The Zaparog Cossack’s grandson used to say that there was material for an Iliad in the exploits of his ancestors. He buried himself in the study of the annals of Little Russia; he collected the traditions; more than all, he picked up the national songs of the Ukraïna,—those kinds of heroic cantilenas composed by the players of the bandura. A modern diaskenastes, he constructed a body out of all these poetic remains, joined them together by means of a romantic plot, and renewed the astonishment caused by the appearance of “Evenings at the Farm,” by publishing “Taras Bulba.” The minister was convinced that a man who could thus revivify history could not fail to be skilled in teaching it: he therefore offered Gogol the chair of mediæval history in the University of Petersburg. The romancer gave only one lecture, his opening lecture. This day he dazzled his audience. The remainder of his course was for both students and professor only a long-continued bore, which ended finally in his losing the place.

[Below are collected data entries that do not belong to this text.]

(** One padding character: two bytes. *)
Lemma decode_group1 x out v1 v2 v3 :
  0 <= v1 < 64 -> 0 <= v2 < 64 -> 0 <= v3 < 64 ->
  (foldl decode_step (3, 0, x, out) [enc v1; enc v2; enc v3; chr "="]).2 =
  let y := v1 * 262144 + v2 * 4096 + v3 * 64 in out ++ [y / 65536; y / 256 mod 256].
Proof.
  intros H1 H2 H3. cbn [foldl]. rewrite !decode_letter by lia. unfold decode_step. rewrite dec_pad.
  change ((chr "=" =? 13) || (chr "=" =? 10) || (chr "=" =? chr " ")) with false.
  change (Z.land 64 63) with 0. change (64 =? 64) with true. change (u32 (3 - 1)) with 2.
  rewrite lor_shift6 by lia. rewrite u32_steps. change (0 + 1 + 1 + 1 + 1 =? 4) with true.
  cbn [Z.ltb Z.compare Pos.compare Pos.compare_cont snd]. cbn zeta. rewrite Z.add_0_r.
  set (y := v1 * 262144 + v2 * 4096 + v3 * 64).
  destruct (decode_bytes x y) as (E1 & E2 & E3); [subst y; lia|]. rewrite E1, E2.
  by rewrite app_nil_r, <- app_assoc.
Qed.

(** Two padding characters: one byte. *)
Lemma decode_group2 x out v1 v2 :
  0 <= v1 < 64 -> 0 <= v2 < 64 ->
  (foldl decode_step (3, 0, x, out) [enc v1; enc v2; chr "="; chr "="]).2 =
  let y := v1 * 262144 + v2 * 4096 in out ++ [y / 65536].
Proof.
  intros H1 H2. cbn [foldl]. rewrite !decode_letter by lia. unfold decode_step. rewrite dec_pad.
  change ((chr "=" =? 13) || (chr "=" =? 10) || (chr "=" =? chr " ")) with false.
  change (Z.land 64 63) with 0. change (64 =? 64) with true. change (u32 (3 - 1)) with 2. change (u32 (2 - 1)) with 1.
  change (0 + 1 + 1 + 1 =? 4) with false. cbv iota beta. change (u32 (2 - 1)) with 1.
  rewrite !lor_shift6 by lia. rewrite u32_steps. change (0 + 1 + 1 + 1 + 1 =? 4) with true.
  cbn [Z.ltb Z.compare Pos.compare Pos.compare_cont snd]. cbn zeta.
  replace (v1 * 262144 + v2 * 4096 + 0 * 64 + 0) with (v1 * 262144 + v2 * 4096) by lia.
  set (y := v1 * 262144 + v2 * 4096).
  destruct (decode_bytes x y) as (E1 & E2 & E3); [subst y; lia|]. rewrite E1. by rewrite !app_nil_r.
Qed.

Gogol dreamed of a different success. In 1835 he published his comedy, “The Revizor” (The Inspector General). It was applauded, and, what was of more value, it was desperately attacked. The author gained as many admirers and enemies as “Tartuffe” cost Molière. At Petersburg, as at Paris, the masterpiece was produced on the stage, and kept before the public, only by a fortunate caprice on the part of the sovereign.
Gogol’s health, which had long been failing, caused him about this period to leave Russia. He lived many years in Italy. There he completed his great romance, “Dead Souls” (Mertvuia Dushi). The work appeared in complete form in 1841.[4] The author had reached a state of nervous irritation and hypochondria, which was more and more manifested in his correspondence, published in part towards 1846. The last years of Gogol’s life were only a long torture. A sort of mystic madness took possession of his brain, exhausted or over-excited by production: death put an end to his nervous disease (1852).